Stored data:

+ + +

(* ===== verification/KeyRegistry.v ===== *)
(** * The registry of public keys, under concurrency

    Every operation on client and console keys (Keys.v) runs side by side with
    the others, call by call, in the rely-guarantee logic of
    RelyGuarantee.v.  The registry only moves forward: a key is never removed,
    handed to someone else, re-encoded, extended or un-revoked; no two keys
    share a thumbprint; and a thumbprint that was revoked is never answered as
    registered again. *)

From S2P Require Import Prelude SentinelList ProviderApi Schema ApiSchema Errors Db DbLogic DbReads DbRef.
From S2P Require Import Discipline RelyGuarantee Commits WorkerRouting DemoData Transactions Webhook Rbac Keys.

(** ** The registry *)
Definition is_key (t : tbl) : bool :=
  match t with TClientKey | TConsoleKey => true | _ => false end.

Definition key_revoked (t : tbl) : row t -> option Z :=
  match t with
  | TClientKey => ClientKey.revokedAt
  | TConsoleKey => ConsoleKey.revokedAt
  | _ => fun _ => None
  end.

(** A key later: only its revocation may have been stamped, once. *)
Definition row_kept (t : tbl) : row t -> row t -> Prop :=
  match t with
  | TClientKey => fun a b => exists at_ rev, b = ClientKey.set_updatedAt at_ (ClientKey.set_revokedAt rev a) /\
      forall x, a.(ClientKey.revokedAt) = Some x -> rev = Some x
  | TConsoleKey => fun a b => exists at_ rev, b = ConsoleKey.set_updatedAt at_ (ConsoleKey.set_revokedAt rev a) /\
      forall x, a.(ConsoleKey.revokedAt) = Some x -> rev = Some x
  | _ => fun _ _ => True
  end.

Lemma row_kept_refl t a : row_kept t a a.
Proof.
  destruct t; try done; [exists a.(ClientKey.updatedAt), a.(ClientKey.revokedAt)
                        |exists a.(ConsoleKey.updatedAt), a.(ConsoleKey.revokedAt)];
    (split; [by destruct a | done]).
Qed.

Lemma row_kept_trans t a b c : row_kept t a b -> row_kept t b c -> row_kept t a c.
Proof.
  destruct t; try done; cbn; intros (? & ? & -> & H1) (at_ & rev & -> & H2);
    exists at_, rev; (split; [done|]); intros v Hv; apply H2, H1, Hv.
Qed.

Lemma row_kept_key t a b : is_key t = true -> row_kept t a b ->
  row_id t b = row_id t a /\ (forall c, conflicts t b c = conflicts t a c) /\
  (forall x, key_revoked t a = Some x -> key_revoked t b = Some x).
Proof. destruct t; try done; intros _ (at_ & rev & -> & Hrev); cbn; auto. Qed.

Lemma conflicts_sym t a b : is_key t = true -> conflicts t a b = conflicts t b a.
Proof. by destruct t; try done; intros _; apply bool_decide_ext. Qed.

Definition keys_later (w w' : world) : Prop :=
  forall t id a, is_key t = true -> w_tables w t !! id = Some a ->
    exists b, w_tables w' t !! id = Some b /\ row_kept t a b.

#[export] Instance keys_later_preorder : PreOrder keys_later.
Proof.
  split.
  - intros w t id a _ Ha. exists a. split; [done | apply row_kept_refl].
  - intros w1 w2 w3 H12 H23 t id a Hk Ha. destruct (H12 t id a Hk Ha) as (b & Hb & Hab).
    destruct (H23 t id b Hk Hb) as (c & Hc & Hbc). exists c. split; [done|]. by eapply row_kept_trans.
Qed.

Section Registry.

Context `{E : CratestackErrors} `{C : !CoseLib}.

(** A key's thumbprint is the one of its public key, and a console key lives
    thirty days. *)
Definition key_wf (t : tbl) : row t -> Prop :=
  match t with
  | TClientKey => fun k => exists print, ed25519_thumbprint k.(ClientKey.publicKey) = Ok print /\
      k.(ClientKey.thumbprint) = hex_encode print
  | TConsoleKey => fun k => (exists print, p256_thumbprint k.(ConsoleKey.publicKey) = Ok print /\
      k.(ConsoleKey.thumbprint) = hex_encode print) /\
      k.(ConsoleKey.expiresAt) = k.(ConsoleKey.pairedAt) + days 30
  | _ => fun _ => True
  end.

Definition keys_ok (w : world) : Prop :=
  forall t, is_key t = true ->
    (forall id k, w_tables w t !! id = Some k -> key_wf t k) /\
    forall id k id' k', w_tables w t !! id = Some k -> w_tables w t !! id' = Some k' ->
      conflicts t k k' = true -> id = id'.

Definition registry (w : world) : Prop := rows_ok w /\ keys_ok w.

Lemma keys_frame w w' :
  (forall t, is_key t = true -> w_tables w' t = w_tables w t) -> keys_ok w ->
  keys_ok w' /\ keys_later w w'.
Proof.
  intros Ht Hok. split.
  - intros t Hk. rewrite Ht by done. by apply Hok.
  - intros t id a Hk Ha. exists a. rewrite Ht by done. split; [done | apply row_kept_refl].
Qed.

(** Storing a row in place of itself, later, or where there was none. *)
Lemma keys_store w w' t (b : row t) :
  is_key t = true -> registry w -> rows_ok w' -> written w t b w' -> key_wf t b ->
  (forall a, w_tables w t !! row_id t b = Some a -> row_kept t a b) ->
  (forall id x, w_tables w t !! id = Some x -> conflicts t x b = true -> id = row_id t b) ->
  keys_ok w' /\ keys_later w w'.
Proof.
  intros Hk [Hok Hkeys] Hok' Hw Hwf Hkept Huniq. pose proof (written_row _ _ _ _ Hw) as Ht. split.
  - intros t' Hk'. destruct (decide (t' = t)) as [->|Hne].
    2: { rewrite (written_frame _ _ _ _ Hw) by done. by apply Hkeys. }
    rewrite Ht. destruct (Hkeys t Hk) as [Hall Hu]. split.
    + intros id k [[_ <-]|[_ ?]]%lookup_insert_Some; [done | by eapply Hall].
    + intros id k id' k' [[<- <-]|[_ Hs]]%lookup_insert_Some [[<- <-]|[_ Hs']]%lookup_insert_Some Hcf.
      * done.
      * rewrite conflicts_sym in Hcf by done. symmetry. by eapply Huniq.
      * by eapply Huniq.
      * by eapply Hu.
  - intros t' id a Hk' Ha. destruct (decide (t' = t)) as [->|Hne].
    2: { rewrite (written_frame _ _ _ _ Hw) by done. exists a. split; [done | apply row_kept_refl]. }
    rewrite Ht. destruct (decide (id = row_id t b)) as [->|Hid].
    + exists b. split; [apply lookup_insert_eq | by apply Hkept].
    + exists a. rewrite lookup_insert_ne by done. split; [done | apply row_kept_refl].
Qed.

Context `{B : !Backend}.

Lemma keys_create t c w r w' :
  registry w -> (is_key t = true -> forall id now, key_wf t (created t id now c)) ->
  exec _ (Create t c) w r w' -> registry w' /\ keys_later w w'.
Proof.
  intros [Hok Hkeys] Hwf Hx. destruct (exec_rows _ _ _ _ _ Hok Hx) as (_ & Hok' & _).
  apply exec_Create in Hx as [[-> _]|(id & now & Hf & Hw & _ & _ & _ & Hu)]; [by split|].
  enough (keys_ok w' /\ keys_later w w') as [? ?] by done.
  destruct (is_key t) eqn:Hk.
  - apply (keys_store w w' t (created t id now c)); rewrite ?created_id; try done; [by apply Hwf | |].
    + intros a Ha. by destruct (Hok _ _ _ Ha).
    + intros id' x Hx Hcf. by rewrite (Hu id' x Hx) in Hcf.
  - apply keys_frame; [|done]. intros t' Hk'. apply (written_frame _ _ _ _ Hw). by intros ->; rewrite Hk in Hk'.
Qed.

(** Stamping the revocation of a key that has none. *)
Lemma keys_stamp t (p : overwrite t) id a w r w' :
  is_key t = true -> registry w -> w_tables w t !! id = Some a ->
  (forall clock b, commit_overwrite t clock p a = Some b -> row_kept t a b /\ (key_wf t a -> key_wf t b)) ->
  exec _ (Overwrite t id p) w r w' -> registry w' /\ keys_later w w'.
Proof.
  intros Hk [Hok Hkeys] Ha Hp Hx. destruct (exec_rows _ _ _ _ _ Hok Hx) as (_ & Hok' & _).
  apply exec_Overwrite in Hx as [[-> _]|(a' & b & clock & Ha' & Hc & Hw & _)]; [by split|].
  rewrite Ha in Ha'. injection Ha' as <-. destruct (Hp _ _ Hc) as [Hkept Hwf].
  destruct (row_kept_key _ _ _ Hk Hkept) as (Hid & Hcf & _). destruct (Hok _ _ _ Ha) as [Haid _].
  destruct (Hkeys t Hk) as [Hall Hu].
  enough (keys_ok w' /\ keys_later w w') as [? ?] by done.
  apply (keys_store w w' t b); try done; rewrite ?Hid, ?Haid.
  - by eapply Hwf, Hall.
  - intros a' Ha'. by rewrite Ha in Ha'; injection Ha' as <-.
  - intros id' x Hx. rewrite conflicts_sym, Hcf, conflicts_sym by done. intros Hc'. by eapply Hu.
Qed.

(** *** Bodies that only add *)
Definition adding {R} (c : tcall R) : Prop :=
  match c with
  | TCreate t i => is_key t = true -> forall id now, key_wf t (created t id now i)
  | TOverwrite _ _ _ => False
  | _ => True
  end.

Fixpoint adds_only {A} (p : txn A) : Prop :=
  match p with
  | TRet _ => True
  | TCall c k => adding c /\ forall r, adds_only (k r)
  end.

Lemma adds_only_bind {A D} (p : txn A) (f : A -> txn D) :
  adds_only p -> (forall a, adds_only (f a)) -> adds_only (tbind p f).
Proof. intros Hp Hf. induction p as [a|R c k IH]; [apply Hf|]. destruct Hp as [Hc Hk]. split; auto. Qed.

Lemma adds_only_ok {A D X} (p : txn (result A X)) (f : A -> txn (result D X)) :
  adds_only p -> (forall a, adds_only (f a)) -> adds_only (tbind_ok p f).
Proof. intros Hp Hf. apply adds_only_bind; [done|]. by intros [a|e]. Qed.

Lemma adds_only_find {t} (q : query t) : adds_only (tfirst_row q).
Proof. apply adds_only_ok; [by split|]. done. Qed.
Record AuditLogQuery := mkAuditLogQuery {
  aq_model : option text;
  aq_operation : option text;
  aq_actorId : option text;
  aq_since : option Z;
  aq_until : option Z;
  aq_limit : option Z;
  aq_offset : option Z }.

Record AuditChainStatus := mkAuditChainStatus {
  ac_latestAnchorId : option text;
  ac_latestPeriodEnd : option Z;
  ac_latestRowCount : option Z;
  ac_linkageBreaks : list text;
  ac_latestContentVerified : option bool }.

Definition to_opt_out_summary (row : OptOut.t) : OptOutSummary :=
  mkOptOutSummary row.(OptOut.id) row.(OptOut.msisdnHash) row.(OptOut.source) row.(OptOut.scope)
    row.(OptOut.reason) row.(OptOut.optedOutAt) row.(OptOut.createdAt).

Definition to_audit_log_entry (entry : AuditLogEntry) : AuditLogEntry :=
  mkEntry (ae_event_id entry) (ae_model entry) (ae_operation entry) (ae_primary_key entry) (ae_actor entry)
    (ae_tenant entry) (ae_before entry) (ae_after entry) (ae_request_id entry) (ae_occurred_at entry).

Definition receipt_summary (row : DeliveryReceipt.t) : DeliveryReceiptSummary :=
  mkReceiptSummary row.(DeliveryReceipt.id) row.(DeliveryReceipt.providerId) row.(DeliveryReceipt.outcome)
    row.(DeliveryReceipt.rawStatus) row.(DeliveryReceipt.errorCode) row.(DeliveryReceipt.networkCode)
    row.(DeliveryReceipt.receivedAt) row.(DeliveryReceipt.occurredAt).

(** ** Read policies *)
Definition claims (ctx : CratestackContext) (name value : text) : bool :=
  bool_decide (string_field ctx name = Some value).

Definition has_role (ctx : CratestackContext) (role : text) : bool := claims ctx (lit "role") role.

Definition admits_message (ctx : CratestackContext) (m : Message.t) : bool :=
  (claims ctx (lit "messageRead") (lit "granted") &&
     (claims ctx (lit "kind") (lit "user") || claims ctx (lit "appId") m.(Message.appId)))
  || has_role ctx (lit "system").

Definition admits_job (ctx : CratestackContext) (_ : Job.t) : bool :=
  claims ctx (lit "kind") (lit "app") || has_role ctx (lit "owner") || has_role ctx (lit "admin")
  || has_role ctx (lit "operator") || has_role ctx (lit "system").
(** Getting a token submits nothing when fetching one does not. *)
Lemma cached_token_submits I fraction fetch tr log :
  submissions tr = [] ->
  (forall log now st t, I log now st -> I log now (set_token t st)) ->
  (forall log, awp I fetch tr log (fun tr _ out => unsubmitted tr out)) ->
  awp I (cached_token read_token (write_token fraction) fetch) tr log (fun tr _ out => unsubmitted tr out).
Proof.
  intros Htr HI Hf. unfold cached_token, read_token, locked. cbn [abind awp].
  intros log1 now st Hl Hi. split; [done|].
  destruct (match af_token st with Some _ => _ | None => _ end); [by split|].
  apply awp_bind_ok. eapply awp_mono; [|apply Hf]. intros tr2 log2 [[fetched|e]|] [Htr2 He].
  - unfold write_token. destruct (from_secs_f64 _) as [d|]; [|by split].
    cbn [or_panic abind awp locked]. intros log3 now3 st3 Hl3 Hi3.
    destruct (instant_add _ _); [|by split]. split; [by apply HI | by split].
  - split; [done|]. intros e' [= <-]. by apply He.
  - by split.
Qed.

(** ** A library for examples: https URLs of a host and a path *)
Fixpoint up_to_slash (s : text) : text :=
  match s with
  | [] => []
  | c :: r => if c =? 47 then [] else c :: up_to_slash r
  end.

Definition demo_reqwest : ReqwestLib := {|
  url := text;
  url_parse t := if starts_with t (lit "https://") then Ok t else Err (lit "relative URL without a base");
  url_set_path p u := u ++ p;
  url_set_query q u := match q with Some q => u ++ lit "?" ++ q | None => u end;
  url_extend segs u := Some (u ++ (segs ≫= (fun s => lit "/" ++ s)));
  url_str u := u;
  url_scheme _ := lit "https";
  url_host u := Some (up_to_slash (drop 8 u));
  url_port _ := None;
  url_username _ := [];
  url_password _ := None;
  url_authority u := up_to_slash (drop 8 u);
  url_path u := drop (8 + length (up_to_slash (drop 8 u))) u;
  url_query _ := None;
  url_fragment _ := None;
  display_status := show_Z;
  decode_display e := lit "error decoding response body: " ++ e;
  body_text _ bytes := from_utf8_lossy bytes |}.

+ + +

Assignment
Set down, exactly as they appear, the lines above from the first one to the line that holds "the others, call", both included, please, and no others.

Response for this exercise
(* ===== verification/KeyRegistry.v ===== *)
(** * The registry of public keys, under concurrency

    Every operation on client and console keys (Keys.v) runs side by side with
    the others, call by call, in the rely-guarantee logic of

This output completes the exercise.